Getting ones head around docker is not that easy. Also maintaining Linux for newbies is hard enough.

And if I read correctly node operators should keep their nodes as simple as possible.

In my case I run an ESXi and I have plenty of space and cpu capacity tu run 1 or a few nodes.

Setup with docker:
Metal–>ESXi–>VM–>docker storj

Setup without Docker:
Metal–>ESXi–>VM + storj

The first looks like a VM inside a VM. The later has one thing less to worry about.

Why not an ova or a pre-built Linux installation that autouodates itself?

PS: I know that docker isn’t a VM ;p

AIUI that’s planned for when things stabilize.
(I really should polish+publish my “pull, check for latest non-RC tag, check out, build, restart” cronjob script …)

The advantage of docker is consistent testing and bug reporting. If the long term plan is dockerless then having some early testers is probably a good idea.
I don’t get your “megabytes” argument. It takes seconds only to download the images, compared to days for id and weeks for vetting!

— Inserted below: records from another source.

(** X5. The colours [smooth_pad] writes depend on the valid pixels only:
    two images of one shape that agree wherever the mask is true get the
    same RGB at every position the mask covers, whatever colours their
    invalid pixels held on entry. *)
Theorem smooth_pad_ignores_invalid_colours (data1 data2 : image)
    (mask : grid bool) (h w radius i j : nat) :
  has_shape h w data1 → has_shape h w data2 →
  (∀ n m, lookup2 mask n m = Some true →
          lookup2 data1 n m = lookup2 data2 n m) →
  is_Some (lookup2 mask i j) →
  rgb <$> lookup2 (smooth_pad data1 mask radius) i j
  = rgb <$> lookup2 (smooth_pad data2 mask radius) i j.
Proof.
  intros H1 H2 Hagree [b Hb]. destruct b.
  - by rewrite !smooth_pad_valid, (Hagree i j Hb).
  - rewrite !lookup2_smooth_pad, (invert_false _ _ _ Hb).
    rewrite !(smooth_value_ext data1 data2 mask h w radius _ i j H1 H2 Hagree).
    pose proof (has_shape_lookup2 h w data1 i j H1) as E1.
    pose proof (has_shape_lookup2 h w data2 i j H2) as E2.
    destruct (lookup2 data1 i j) as [p1|], (lookup2 data2 i j) as [p2|];
      simpl; try done.
    + exfalso. apply (is_Some_None (A:=pixel)), E2, E1. by eexists.
    + exfalso. apply (is_Some_None (A:=pixel)), E1, E2. by eexists.
Qed.

Lemma smooth_pad_ignores_invalid_colours_witness :
  rgb <$> lookup2 (smooth_pad [[Px 1 2 3 255; Px 9 9 9 0]]
                              [[true; false]] 1) 0 1
  = rgb <$> lookup2 (smooth_pad [[Px 1 2 3 255; Px 70 80 90 0]]
                                [[true; false]] 1) 0 1.
Proof.
  apply (smooth_pad_ignores_invalid_colours _ _ _ 1 2).
  - split; [reflexivity|repeat constructor].
  - split; [reflexivity|repeat constructor].
  - intros [|[|n]] [|[|[|m]]]; simpl; intros [=]; reflexivity.
  - by eexists.
Defined.

(** X6. Idempotence of the averaging stage: a second [smooth_pad] with the
    same mask and radius changes no pixel of a well-formed image. *)
Theorem smooth_pad_idempotent (data : image) (mask : grid bool)
    (h w radius i j : nat) :
  has_shape h w data →
  lookup2 (smooth_pad (smooth_pad data mask radius) mask radius) i j
  = lookup2 (smooth_pad data mask radius) i j.
Proof.
  intros Hdata.
  rewrite (lookup2_smooth_pad (smooth_pad data mask radius)).
  rewrite !(smooth_value_ext (smooth_pad data mask radius) data mask h w
              radius _ i j (has_shape_smooth_pad h w data mask radius Hdata)
              Hdata (λ n m, smooth_pad_valid data mask radius n m)).
  rewrite lookup2_smooth_pad.
  destruct (lookup2 data i j) as [p|]; simpl; [|done].
  by destruct (at2 false (invert mask) i j).
Qed.

Lemma smooth_pad_idempotent_witness :
  lookup2 (smooth_pad (smooth_pad [[Px 1 2 3 255; Px 9 9 9 0]]
                                  [[true; false]] 1) [[true; false]] 1) 0 1
  = lookup2 (smooth_pad [[Px 1 2 3 255; Px 9 9 9 0]] [[true; false]] 1) 0 1.
Proof.
  apply (smooth_pad_idempotent _ _ 1 2).
  split; [reflexivity|repeat constructor].
Defined.

(** ** The average lies between the colours it averages *)

Lemma Qsum_cons (x : Q) (l : list Q) : Qsum (x :: l) = (x + Qsum l)%Q.
Proof. done. Qed.

Lemma Qsum_between (lo hi : Q) (l1 l2 : list Q) :
  Forall2 (λ x y, lo * y <= x ∧ x <= hi * y)%Q l1 l2 →
  (lo * Qsum l2 <= Qsum l1 ∧ Qsum l1 <= hi * Qsum l2)%Q.
Proof.
  induction 1 as [|x y l1 l2 [Hlo Hhi] _ [IHlo IHhi]].
  - unfold Qsum; simpl. rewrite !Qmult_0_r. split; apply Qle_refl.
  - rewrite !Qsum_cons, !Qmult_plus_distr_r.
    split; by apply Qplus_le_compat.
Qed.

Lemma Qsum_nonneg (l : list Q) : Forall (λ y, 0 <= y)%Q l → (0 <= Qsum l)%Q.
Proof.
  induction 1 as [|y l Hy _ IH]; [apply Qle_refl|].
  rewrite Qsum_cons. rewrite <- (Qplus_0_l 0). by apply Qplus_le_compat.
Qed.

Lemma Qsum_ge_elem (l : list Q) (x : Q) :
  Forall (λ y, 0 <= y)%Q l → x ∈ l → (x <= Qsum l)%Q.
Proof.
  induction 1 as [|y l Hy Hl IH]; intros Hx.
  - by apply elem_of_nil in Hx.
  - rewrite Qsum_cons. apply elem_of_cons in Hx as [->|Hx].
    + rewrite <- (Qplus_0_r y) at 1. apply Qplus_le_compat; [apply Qle_refl|].
      by apply Qsum_nonneg.
    + rewrite <- (Qplus_0_l x). apply Qplus_le_compat; [done|by apply IH].
Qed.

Lemma elem_of_window (g : grid Q) (size i j : nat) (x : Q) :
  x ∈ window g size i j
  ↔ ∃ di dj, di ∈ offsets size ∧ dj ∈ offsets size
             ∧ x = padded g (Z.of_nat i + di) (Z.of_nat j + dj).
Proof.
  unfold window. rewrite list_elem_of_bind. split.
  - intros (di & Hx & Hdi). apply list_elem_of_bind in Hx as (dj & Hx & Hdj).
    apply list_elem_of_singleton in Hx. eauto.
  - intros (di & dj & Hdi & Hdj & ->). exists di. split; [|done].
    apply list_elem_of_bind. exists dj. split; [|done].
    by apply list_elem_of_singleton.
Qed.

Lemma offsets_elem (radius : nat) (d : Z) :
  (- Z.of_nat radius ≤ d ≤ Z.of_nat radius)%Z → d ∈ offsets (2 * radius + 1).
Proof.
  intros Hd. unfold offsets. apply list_elem_of_fmap.
  exists (Z.to_nat (d + Z.of_nat radius)). split.
  - replace ((2 * radius + 1) / 2) with radius; [lia|].
    apply (Nat.div_unique _ 2 radius 1); lia.
  - apply elem_of_seq. lia.
Qed.

Lemma padded_weight_nonneg (mask : grid bool) (a b : Z) :
  (0 <= padded (map2d float_of_bool mask) a b)%Q.
Proof.
  unfold padded, at2. rewrite lookup2_map2d.
  destruct (_ && _); [|done].
  by destruct (lookup2 mask _ _) as [[]|].
Qed.

Section average_in_range.
Variables (data : image) (mask : grid bool) (h w radius c : nat).
Variables (i j : nat) (lo hi : Z).
Hypothesis data_shape : has_shape h w data.
Hypothesis mask_shape : has_shape h w mask.
Hypothesis reachable : ∃ a b,
  i ≤ a + radius ∧ a ≤ i + radius ∧ j ≤ b + radius ∧ b ≤ j + radius
  ∧ lookup2 mask a b = Some true.
Hypothesis in_range : ∀ a b q,
  i ≤ a + radius → a ≤ i + radius → j ≤ b + radius → b ≤ j + radius →
  lookup2 mask a b = Some true → lookup2 data a b = Some q →
  (lo ≤ get_ch c q ≤ hi)%Z.

Local Abbreviation weight_mask := (map2d float_of_bool mask).
Local Abbreviation weighted :=
  (zip_with (zip_with Qmult) (map2d (λ p, inject_Z (get_ch c p)) data)
            weight_mask).

Lemma weighted_cell_between (di dj : Z) :
  di ∈ offsets (2 * radius + 1) → dj ∈ offsets (2 * radius + 1) →
  (inject_Z lo * padded weight_mask (Z.of_nat i + di) (Z.of_nat j + dj)
   <= padded weighted (Z.of_nat i + di) (Z.of_nat j + dj)
   ∧ padded weighted (Z.of_nat i + di) (Z.of_nat j + dj)
     <= inject_Z hi
        * padded weight_mask (Z.of_nat i + di) (Z.of_nat j + dj))%Q.
Proof.
  intros Hdi%elem_of_offsets Hdj%elem_of_offsets.
  unfold padded, at2.
  destruct (_ && _) eqn:Hin.
  2:{ rewrite !Qmult_0_r. split; apply Qle_refl. }
  apply andb_prop in Hin as [Ha Hb]. apply Z.leb_le in Ha, Hb.
  rewrite lookup2_zip_with, !lookup2_map2d.
  set (a := Z.to_nat (Z.of_nat i + di)).
  set (b := Z.to_nat (Z.of_nat j + dj)).
  pose proof (has_shape_lookup2 h w data a b data_shape) as Edata.
  pose proof (has_shape_lookup2 h w mask a b mask_shape) as Emask.
  destruct (lookup2 mask a b) as [[]|] eqn:Hm; simpl.
  - destruct (lookup2 data a b) as [q|] eqn:Hq; simpl.
    + pose proof (in_range a b q ltac:(lia) ltac:(lia) ltac:(lia) ltac:(lia)
                    Hm Hq).
      unfold Qle, Qmult, inject_Z; simpl. lia.
    + exfalso. apply (is_Some_None (A:=pixel)), Edata, Emask. by eexists.
  - destruct (lookup2 data a b) as [q|]; simpl.
    + unfold Qle, Qmult, inject_Z; simpl. lia.
    + rewrite !Qmult_0_r. split; apply Qle_refl.
  - destruct (lookup2 data a b) as [q|]; simpl;
      rewrite !Qmult_0_r; split; apply Qle_refl.
Qed.

Lemma weight_sum_positive :
  (0 < Qsum (window weight_mask (2 * radius + 1) i j))%Q.
Proof.
  destruct reachable as (a & b & Ha1 & Ha2 & Hb1 & Hb2 & Hvalid).
  apply (Qlt_le_trans _ 1); [done|].
  apply Qsum_ge_elem.
  - apply Forall_forall. intros x (di & dj & _ & _ & ->)%elem_of_window.
    apply padded_weight_nonneg.
  - apply elem_of_window.
    exists (Z.of_nat a - Z.of_nat i)%Z, (Z.of_nat b - Z.of_nat j)%Z.
    split; [apply offsets_elem; lia|]. split; [apply offsets_elem; lia|].
    unfold padded, at2.
    replace (Z.of_nat i + (Z.of_nat a - Z.of_nat i))%Z with (Z.of_nat a)
      by lia.
    replace (Z.of_nat j + (Z.of_nat b - Z.of_nat j))%Z with (Z.of_nat b)
      by lia.
    destruct (Z.leb_spec 0 (Z.of_nat a)); [|lia].
    destruct (Z.leb_spec 0 (Z.of_nat b)); [|lia]. simpl.
    by rewrite !Nat2Z.id, lookup2_map2d, Hvalid.
Qed.

Lemma smooth_value_in_range :
  is_Some (lookup2 mask i j) →
  (0 ≤ lo)%Z → (hi ≤ 255)%Z →
  (lo ≤ smooth_value data mask radius c i j ≤ hi)%Z.
Proof.
  intros Hij Hlo Hhi.
  assert (is_Some (lookup2 data i j)) as [p Hp].
  { by apply (has_shape_lookup2 h w data i j data_shape),
             (has_shape_lookup2 h w mask i j mask_shape). }
  destruct Hij as [bij Hij].
  unfold smooth_value, avg_channel, divide_where_positive.
  rewrite at2_imap2d. unfold at2.
  rewrite !lookup2_generic_filter_sum.
  assert (is_Some (lookup2 weighted i j)) as [x ->].
  { rewrite lookup2_zip_with, !lookup2_map2d, Hp, Hij. by eexists. }
  assert (is_Some (lookup2 weight_mask i j)) as [y ->].
  { rewrite lookup2_map2d, Hij. by eexists. }
  cbn [fmap option_fmap option_map default].
  pose proof weight_sum_positive as Hpos.
  destruct (Qle_bool _ 0) eqn:Hle.
  { apply Qle_bool_iff in Hle. by apply Qlt_not_le in Hpos. }
  cbn [negb].
  destruct (Qsum_between (inject_Z lo) (inject_Z hi)
              (window weighted (2 * radius + 1) i j)
              (window weight_mask (2 * radius + 1) i j)) as [Hl Hh].
  { apply Forall2_window. intros di dj Hdi Hdj.
    by apply weighted_cell_between. }
  unfold uint8_of_float.
  pose proof (Qtruncate_bounds
                (Qsum (window weighted (2 * radius + 1) i j)
                 / Qsum (window weight_mask (2 * radius + 1) i j))
                lo hi Hlo
                ltac:(by apply Qle_shift_div_l)
                ltac:(by apply Qle_shift_div_r)) as Hb.
  unfold id. rewrite Z.mod_small by lia. done.
Qed.
End average_in_range.

(** X7. The weighted mean stays within the colours it averages, for every
    radius up to 127 (a window side of at most 255, where the [float32] sums
    of the source are exact): when an invalid pixel has a valid pixel within
    the radius, and channel [c] of every valid pixel within the radius lies in
    [lo, hi] (inside the [uint8] range), the value [smooth_pad] writes to
    channel [c] of that pixel lies in [lo, hi] too; with [lo = hi] it is that
    very colour. *)
Theorem smooth_pad_average_in_range (data : image) (mask : grid bool)
    (h w radius c i j : nat) (lo hi : Z) (p : pixel) :
  radius ≤ 127 →
  has_shape h w data → has_shape h w mask →
  c < 3 → (0 ≤ lo)%Z → (hi ≤ 255)%Z →
  lookup2 mask i j = Some false →
  (∃ a b, i ≤ a + radius ∧ a ≤ i + radius ∧ j ≤ b + radius ∧ b ≤ j + radius
          ∧ lookup2 mask a b = Some true) →
  (∀ a b q,
     i ≤ a + radius → a ≤ i + radius → j ≤ b + radius → b ≤ j + radius →
     lookup2 mask a b = Some true → lookup2 data a b = Some q →
     (lo ≤ get_ch c q ≤ hi)%Z) →
  lookup2 (smooth_pad data mask radius) i j = Some p →
  (lo ≤ get_ch c p ≤ hi)%Z.
Proof.
  intros _ Hdata Hmask Hc Hlo Hhi Hij Hreach Hrange.
  rewrite lookup2_smooth_pad, (invert_false _ _ _ Hij).
  destruct (lookup2 data i j) as [p0|]; [|done]. simpl. intros [= <-].
  pose proof (smooth_value_in_range data mask h w radius c i j lo hi
                Hdata Hmask Hreach Hrange ltac:(by eexists) Hlo Hhi) as Hv.
  destruct c as [|[|[|c]]]; simpl; [done..|lia].
Qed.

Lemma smooth_pad_average_in_range_witness :
  (100 ≤ get_ch 0 (Px 150 2 3 0) ≤ 200)%Z.
Proof.
  apply (smooth_pad_average_in_range
           [[Px 100 1 2 255; Px 9 9 9 0; Px 200 3 4 255]]
           [[true; false; true]] 1 3 1 0 0 1 100 200 (Px 150 2 3 0)).
  - lia.
  - split; [reflexivity|repeat constructor].
  - split; [reflexivity|repeat constructor].
  - lia.
  - lia.
  - lia.
  - reflexivity.
  - exists 0, 0. repeat split; lia.
  - intros [|[|a]] [|[|[|[|b]]]] q _ _ _ _; simpl; intros [=] [= <-];
      simpl; lia.
  - reflexivity.
Defined.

I used the OP script with slight modifications and supervisord to run it.
Only thing that isn’t working for me is the console, which simply returns 404

Tried using to point where i have the static files from git, but same problem:
console.static-dir: “/mnt/shared/storj/build/storj/web/storagenode”

Any ideas?

I’m interested to know more about your system specs and the compile time of go build -ldflags . thanks.

I think this topic is outdated :slight_smile:

Look into GitHub commits, it was merged to master.

1 Like

I’ve had some success getting the web dashboard to work when I build storj on Linux using the included make file.
Simply running the make command with no arguments will give you a list of build options.
You might first try running:
make build-dev-deps
to download some of the build dependencies.
You then might try:
make binaries
which will build just about everything for every platform. You can study the contents of the make file to see how it builds things.
It seems to be using a docker image to build the web console files and a go-bindata program to “embed web assets into go”. The make command will handle all that for you if you get all the dependencies installed which you might have to do manually.
Disclaimer: I haven’t really tested the build results with a real online node that contains live customer data yet, so I can’t say if this will break your node or get you disqualified. Proceed at your own risk.